▶ PROBLEM DESCRIPTION
Please quote exactly the lines below from the line containing "(** The cache of the verifier's process. *)" to the line containing "w_pg w' = w_pg", both lines included, and nothing else.

::::

(** What verifies also parses unverified. *)
Lemma ParseToken_unverified token pk now cl :
  Token.ParseToken token pk now = Ok cl -> LoadTest.ParseUnverified token = Ok cl.
Proof.
  unfold Token.ParseToken, LoadTest.ParseUnverified. destruct (GoStrings.Split _ _) as [|h [|c [|sg []]]]; try done.
  destruct (Base64.RawURLDecode h) as [hb|]; [|done]. cbn [result_bind].
  destruct (Token.unmarshalAlg hb) as [alg|]; [|done]. cbn [result_bind].
  destruct (Base64.RawURLDecode c) as [cb|]; [|done]. cbn [result_bind].
  destruct (Token.unmarshalClaims cb) as [claims|]; [|done]. cbn [result_bind].
  destruct alg as [alg|]; [|done]. destruct (Token.isECDSA alg || Token.registeredMethod alg); [|done].
  cbn [negb]. destruct (Base64.RawURLDecode sg) as [sig|]; [|done]. cbn [result_bind].
  destruct (negb _); [done|]. destruct (Token.verifySignature _ _ _ _); [|done]. cbn [result_bind].
  by destruct (Token.validClaims now claims).
Qed.

(** The reader does not know the size of the list, only its bytes. *)
Lemma statusIn_entry cl bm idx :
  Bitmap.wf bm -> Token.slBits (Token.StatusList cl) = Bitmap.bits bm ->
  Token.DecodeLst (Token.Lst (Token.StatusList cl)) = Ok (Bitmap.data bm) -> 0 <= idx < Bitmap.size bm ->
  LoadTest.statusIn cl idx = Ok (Bitmap.entry bm idx).
Proof.
  intros Hwf Hbits Hlst Hidx. unfold LoadTest.statusIn. rewrite Hlst, Hbits.
  pose proof (Bitmap.Get_entry bm idx Hwf Hidx) as Hget. destruct Hwf as (Hb & Hs & Hlen & Hok).
  set (n := Z.of_nat (length (Bitmap.data bm))) in *.
  rewrite (Bitmap.nBytes_eq _ _ Hb Hs) in Hlen. unfold Bitmap.sizeOk in Hs. cbv zeta.
  assert (0 <= n < 2 ^ 60 /\ u64 (Bitmap.bits bm) = Bitmap.bits bm /\ Bitmap.bits bm <> 0 /\
    n * 8 / Bitmap.bits bm * Bitmap.bits bm = n * 8 /\ Bitmap.size bm <= n * 8 / Bitmap.bits bm)
    as (Hn & Hu & Hnz & Hsize & Hle).
  { clearbody n. clear Hget. Bitmap.widths Hb; split_and!; try done; Z.div_mod_to_equations; lia. }
  rewrite Hu, (proj2 (Z.eqb_neq _ _) Hnz), u64_small by lia. set (size := n * 8 / Bitmap.bits bm) in *.
  assert (Bitmap.nBytes size (Bitmap.bits bm) = n) as Hbytes.
  { unfold Bitmap.nBytes. rewrite Hu, Hsize, (u64_small (n * 8)), u64_small by lia. Z.div_mod_to_equations; lia. }
  unfold Bitmap.WrapBitmap. rewrite Hb, Hbytes. fold n. rewrite Z.eqb_refl. cbn [negb].
  rewrite <- Hget. unfold Bitmap.Get. cbn [Bitmap.size Bitmap.bits Bitmap.data].
  by replace (size <=? idx) with (Bitmap.size bm <=? idx) by lia.
Qed.

End Reading.

(** ** The lifecycle *)

Lemma wp_overNetwork {A} (p : prog world A) (Q : result A -> world -> Prop) w :
  (forall w1, quiet w w1 -> wp p (fun x w' => Q (Ok x) w' /\ Q ioError w') w1) ->
  (forall w1, quiet w w1 -> Q ioError w1) -> wp (overNetwork p) Q w.
Proof.
  intros Hp Herr. unfold overNetwork. apply wp_bind, wp_act.
  assert (quiet w (popTick w).2) as Hq.
  { destruct (popTick_frame w) as (Hpg & Hr & Hpub & _). unfold quiet, redisOf. by rewrite Hpg, Hr, Hpub. }
  destruct (popTick w) as [[] w1]; cbn [fst snd] in *; [| |].
  - apply wp_bind. eapply wp_mono; [by apply Hp|]. intros x w' [? _]. by apply wp_ret.
  - apply wp_ret. auto.
  - apply wp_bind. eapply wp_mono; [by apply Hp|]. intros x w' [_ ?]. by apply wp_ret.
Qed.

Section Lifecycle.
Context `{!Signer.Ecdsa} `{!Token.Zlib} `{!Token.Json} `{!Cwt.Cbor} `{!Token.JwtMethods}.
Context `{!Signer.EcdsaLaws _} `{!Token.ZlibLaws _} `{!Token.JsonLaws _} `{!Cwt.CborLaws _}.
Context `{!Ingress.Validator} `{!Ingress.URLs} `{!LoadTest.Wire} `{!LoadTest.WireLaws _}.

(** A deployment whose parts are configured for each other. *)
Record deployed (d : Deployment) (pk : Signer.public) : Prop := {
  dep_server : forall k s, servers d !! k = Some s ->
    Ingestion.ShardID s = k /\ Pool.ShardID (Ingestion.pool s) = k /\
    Ingestion.BaseURL s = verifierURL d /\ Pool.manager_ok (Ingestion.pool s) /\ plain k = true;
  dep_verifier : Publisher.baseURL (Verifier.pub (verifier d)) = verifierURL d;
  dep_key : Signer.Public (Publisher.key (Verifier.pub (verifier d))) = Some pk;
  dep_url : GoStrings.isASCII (verifierURL d) = true;
  dep_hosts : forall path,
    (GoStrings.CutPrefix (ingressURL d +:+ path) (verifierURL d +:+ "/lists/")).2 = false
}.

(** The cache of the verifier's process. *)
Definition verifierCache (d : Deployment) (w : world) : gmap string Published :=
  cache (pubOf w (Publisher.proc (Verifier.pub (verifier d)))).

(** The verifier has cached lists that exist, in versions that they had. *)
Definition cacheBehind (d : Deployment) (w : world) : Prop :=
  forall id c, verifierCache d w !! id = Some c -> exists r, lists (w_pg w) !! id = Some r /\
    Version c <= BitmapStore.version (redisOf w (r_shard_id r)) id.

Definition idsPlain (w : world) : Prop := forall id, is_Some (lists (w_pg w) !! id) -> plain id = true.

(** The verifier's cached entry of the list is older than the list. *)
Definition outdated (d : Deployment) (shard id : string) (w : world) : Prop :=
  forall c, verifierCache d w !! id = Some c -> Version c < BitmapStore.version (redisOf w shard) id.

Context (d : Deployment) (pk : Signer.public) (Hdep : deployed d pk).

Definition urlOf (id : string) : string := verifierURL d +:+ "/lists/" +:+ id.

Lemma plain_parts id : plain id = true ->
  id <> "" /\ GoStrings.isASCII id = true /\ GoStrings.lacks LoadTest.slash id = true.
Proof.
  unfold plain. rewrite !andb_true_iff, negb_true_iff, bool_decide_eq_false. tauto.
Qed.

Lemma url_ascii id : plain id = true -> GoStrings.isASCII (urlOf id) = true.
Proof.
  intros (_ & Ha & _)%plain_parts. unfold urlOf, GoStrings.isASCII in *.
  rewrite !GoStrings.allChars_app, Ha. pose proof (dep_url _ _ Hdep) as Hu. unfold GoStrings.isASCII in Hu.
  by rewrite Hu.
Qed.

(** The list of a URL is read back from it. *)
Lemma listIDFromURL_url id : plain id = true -> LoadTest.listIDFromURL (urlOf id) = Ok id.
Proof.
  intros (Hne & _ & Hl)%plain_parts. unfold LoadTest.listIDFromURL, urlOf.
  replace (verifierURL d +:+ "/lists/" +:+ id) with ((verifierURL d +:+ "/lists") +:+ String LoadTest.slash id)
    by (by rewrite GoStrings.append_assoc).
  rewrite GoStrings.afterLast_sep by done. by destruct id.
Qed.

(** After a read of the list in [w]: the stores are as they were, and what the
    verifier has cached of it is not ahead of them. *)
Definition afterRead (id shard : string) (w w' : world) : Prop :=
  w_pg w' = w_pg w /\ (forall s, redisOf w' s = redisOf w s) /\
  forall c, verifierCache d w' !! id = Some c -> Version c <= BitmapStore.version (redisOf w shard) id.

Lemma quiet_afterRead id shard w w' : outdated d shard id w -> quiet w w' -> afterRead id shard w w'.
Proof.
  intros Hout (Hpg & Hr & Hp). split_and!; [done|done|]. unfold verifierCache, pubOf in *. rewrite Hp.
  intros c Hc. apply Z.lt_le_incl, Hout, Hc.
Qed.

Lemma readOnly_afterRead id r w w1 w' :
  outdated d (r_shard_id r) id w -> lists (w_pg w) !! id = Some r -> r_id r = id -> quiet w w1 ->
  Verifier.readOnly (verifier d) id w1 w' -> afterRead id (r_shard_id r) w w'.
Proof.
  intros Hout Hr Hid (Hpg & Hred & Hpub) (f & (P1 & P2 & _ & _ & P5) & Hf).
  split_and!; [congruence|intros s; by rewrite P2|]. unfold verifierCache. rewrite P5. intros c Hc.
  destruct (Hf _ _ _ Hc) as [Hold|[_ Hv]].
  - unfold pubOf in Hold. rewrite Hpub in Hold. apply Z.lt_le_incl, Hout, Hold.
  - rewrite (Hv r) by (by rewrite Hpg). unfold Publisher.liveVersion. rewrite Hred. simpl. rewrite Hid. lia.
Qed.

(** The bytes of a 200 carry the live statuses, if the cache was outdated. *)
Lemma content_entry id r idx w w1 now etag cc ct data :
  Rely.Inv w -> lists (w_pg w) !! id = Some r -> r_id r = id -> 0 <= idx < r_size r ->
  outdated d (r_shard_id r) id w -> quiet w w1 ->
  Verifier.answers (verifier d) pk id "" "" w1 now (Verifier.Content etag cc ct data) ->
  exists cl, LoadTest.ParseUnverified (GoStrings.stringOf data) = Ok cl /\
    LoadTest.statusIn cl idx = Ok (Rely.entryOf w (r_shard_id r) id r idx).
Proof.
  intros HI Hr Hid Hidx Hout (Hpg & Hred & Hpub) (r' & c & Hr' & _ & (Hv & _ & Hcur) & _ & _ & _ & Hct & Hdata).
  rewrite Hpg, Hr in Hr'. injection Hr' as <-.
  assert (data = GoStrings.bytesOf (World.Token c)) as ->.
  { destruct Hdata as [[_ ?]|[Hcwt _]]; [done|]. rewrite Hct in Hcwt. vm_compute in Hcwt. discriminate. }
  unfold Publisher.liveVersion in Hv. rewrite Hred in Hv. cbn [MetaStore.scanListMeta MetaStore.ShardID MetaStore.ID] in Hv.
  destruct Hcur as [Hcached|[Hshow _]].
  { unfold pubOf in Hcached. rewrite Hpub, Hid in Hcached. apply Hout in Hcached. rewrite Hid in Hv. lia. }
  destruct (Hshow 0) as (cl & Hparse & _ & _ & Hbits & Hlst). exists cl.
  rewrite GoStrings.stringOf_bytesOf. split; [by apply (ParseToken_unverified _ pk 0)|].
  destruct (Rely.inv_good w HI _ _ Hr) as (Hb & Hs & _).
  assert (Publisher.live w1 (MetaStore.scanListMeta r) =
    BitmapStore.view (redisOf w (r_shard_id r)) id (r_size r) (r_bits r)) as Hlive.
  { unfold Publisher.live. cbn [MetaStore.scanListMeta MetaStore.ShardID MetaStore.ID MetaStore.Size MetaStore.Bits].
    by rewrite Hred, Hid, u64_small by lia. }
  rewrite Hlive in *. apply statusIn_entry; try done.
  apply BitmapStore.view_wf; [apply HI|done|unfold Bitmap.sizeOk; lia].
Qed.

::::

▶ SOLUTION FOR THIS PROBLEM
(** The cache of the verifier's process. *)
Definition verifierCache (d : Deployment) (w : world) : gmap string Published :=
  cache (pubOf w (Publisher.proc (Verifier.pub (verifier d)))).

(** The verifier has cached lists that exist, in versions that they had. *)
Definition cacheBehind (d : Deployment) (w : world) : Prop :=
  forall id c, verifierCache d w !! id = Some c -> exists r, lists (w_pg w) !! id = Some r /\
    Version c <= BitmapStore.version (redisOf w (r_shard_id r)) id.

Definition idsPlain (w : world) : Prop := forall id, is_Some (lists (w_pg w) !! id) -> plain id = true.

(** The verifier's cached entry of the list is older than the list. *)
Definition outdated (d : Deployment) (shard id : string) (w : world) : Prop :=
  forall c, verifierCache d w !! id = Some c -> Version c < BitmapStore.version (redisOf w shard) id.

Context (d : Deployment) (pk : Signer.public) (Hdep : deployed d pk).

Definition urlOf (id : string) : string := verifierURL d +:+ "/lists/" +:+ id.

Lemma plain_parts id : plain id = true ->
  id <> "" /\ GoStrings.isASCII id = true /\ GoStrings.lacks LoadTest.slash id = true.
Proof.
  unfold plain. rewrite !andb_true_iff, negb_true_iff, bool_decide_eq_false. tauto.
Qed.

Lemma url_ascii id : plain id = true -> GoStrings.isASCII (urlOf id) = true.
Proof.
  intros (_ & Ha & _)%plain_parts. unfold urlOf, GoStrings.isASCII in *.
  rewrite !GoStrings.allChars_app, Ha. pose proof (dep_url _ _ Hdep) as Hu. unfold GoStrings.isASCII in Hu.
  by rewrite Hu.
Qed.

(** The list of a URL is read back from it. *)
Lemma listIDFromURL_url id : plain id = true -> LoadTest.listIDFromURL (urlOf id) = Ok id.
Proof.
  intros (Hne & _ & Hl)%plain_parts. unfold LoadTest.listIDFromURL, urlOf.
  replace (verifierURL d +:+ "/lists/" +:+ id) with ((verifierURL d +:+ "/lists") +:+ String LoadTest.slash id)
    by (by rewrite GoStrings.append_assoc).
  rewrite GoStrings.afterLast_sep by done. by destruct id.
Qed.

(** After a read of the list in [w]: the stores are as they were, and what the
    verifier has cached of it is not ahead of them. *)
Definition afterRead (id shard : string) (w w' : world) : Prop :=
  w_pg w' = w_pg w /\ (forall s, redisOf w' s = redisOf w s) /\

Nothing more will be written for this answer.